Stored data entries:
_____
(** ** NULL keys *)
Lemma emit_inv k hash_keys input : good (GpuEmitPartitions k hash_keys input) ->
  good input /\ one_lane input /\ hash_keys <> [] /\ 1 <= lanes (GpuEmitPartitions k hash_keys input)
  /\ GpuEmitPartitions k hash_keys input = new_emit_partitions input hash_keys (lanes (GpuEmitPartitions k hash_keys input)).
Proof.
  intros [[[Hb Hk] Hf Hl] Hc]%good_eq. cbn in Hf, Hk. split; [apply Hc; cbn; apply list_elem_of_here|].
  by split_and!.
Qed.

Lemma drop_null_keys_ok side keys s : good side ->
  returns (drop_null_keys_below_shuffle side keys) s (fun tree s' =>
    good tree /\ loads tree = loads side /\ input_layout tree = input_layout side /\ s' = s).
Proof.
  intros Hg. unfold drop_null_keys_below_shuffle.
  destruct side as [| | | | | | | | | | | | | |k hash_keys input| | | |]; try (by apply returns_ret).
  destruct (emit_inv _ _ _ Hg) as (Hi & H1 & Hk & Hn & Heq).
  apply returns_after_expect. intros schema Hs. apply returns_after_expect. intros nkeys _.
  apply returns_after; [eauto 6 with peacock|]. intros tests. apply returns_ret.
  destruct (reduce_and tests) as [p|].
  - destruct (filter_ok input p None schema Hi) as [Hf Hfs].
    destruct (emit_ok (new_filter input p None schema) hash_keys _ Hf H1 Hk Hn) as [He Hes].
    split_and!; [done|by rewrite Hes, Hfs; symmetry; eapply loads_one| |done]. by rewrite Heq.
  - rewrite <- Heq. done.
Qed.

(** ** Joins *)
Context (translated : ExecutionPlan -> TransM GpuNode).
Context (Hrec : forall plan, plan_ok plan = true -> forall s, returns (translated plan) s (reaches s)).

Lemma layout_lanes a b : input_layout a = input_layout b ->
  lanes a = lanes b /\ key_distribution (input_layout a) = key_distribution (input_layout b).
Proof. unfold lanes. intros ->. done. Qed.

Lemma co_partitioned_ext b b' p p' keys :
  lanes b' = lanes b -> key_distribution (input_layout b') = key_distribution (input_layout b) ->
  lanes p' = lanes p -> key_distribution (input_layout p') = key_distribution (input_layout p) ->
  co_partitioned b' p' keys = co_partitioned b p keys.
Proof. unfold co_partitioned. by intros -> -> -> ->. Qed.

Lemma one_lane_co_partitioned b p keys : one_lane b -> one_lane p -> co_partitioned b p keys = true.
Proof. unfold one_lane, co_partitioned. by intros -> ->. Qed.

Lemma hash_join_good build probe jt keys filter columns nulls projection schema :
  good build -> good probe -> co_partitioned build probe keys = true ->
  let node := new_hash_join (one_batch_per_lane build) probe jt keys filter columns nulls projection schema in
  good node /\ loads node = loads build ++ loads probe.
Proof.
  intros Hb Hp Hc node. destruct (one_batch_per_lane_ok build Hb) as (Hg & Hs & Hl & H1 & Hk). split.
  - eapply good_two; [exact Hg|exact Hp|done|by split| |apply (good_lanes _ Hp)].
    split; [|done]. rewrite <- Hc. by apply co_partitioned_ext.
  - rewrite <- Hs. by eapply loads_two.
Qed.

Lemma maybe_drop_ok (b : bool) side keys s : good side ->
  returns (if b then drop_null_keys_below_shuffle side keys else mret side) s (fun tree s' =>
    good tree /\ loads tree = loads side /\ input_layout tree = input_layout side /\ s' = s).
Proof. intros Hg. destruct b; [by apply drop_null_keys_ok|by apply returns_ret]. Qed.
_____
### [To do]
Reproduce, word for word and in full, only the lines above that start at the line with "Lemma co_partitioned_ext b" and run through the line with "intros Hb Hp", both ends included.

### [Reply to the task]
Lemma co_partitioned_ext b b' p p' keys :
  lanes b' = lanes b -> key_distribution (input_layout b') = key_distribution (input_layout b) ->
  lanes p' = lanes p -> key_distribution (input_layout p') = key_distribution (input_layout p) ->
  co_partitioned b' p' keys = co_partitioned b p keys.
Proof. unfold co_partitioned. by intros -> -> -> ->. Qed.

Lemma one_lane_co_partitioned b p keys : one_lane b -> one_lane p -> co_partitioned b p keys = true.
Proof. unfold one_lane, co_partitioned. by intros -> ->. Qed.

Lemma hash_join_good build probe jt keys filter columns nulls projection schema :
  good build -> good probe -> co_partitioned build probe keys = true ->
  let node := new_hash_join (one_batch_per_lane build) probe jt keys filter columns nulls projection schema in
  good node /\ loads node = loads build ++ loads probe.
Proof.
  intros Hb Hp Hc node. destruct (one_batch_per_lane_ok build Hb) as (Hg & Hs & Hl & H1 & Hk). split.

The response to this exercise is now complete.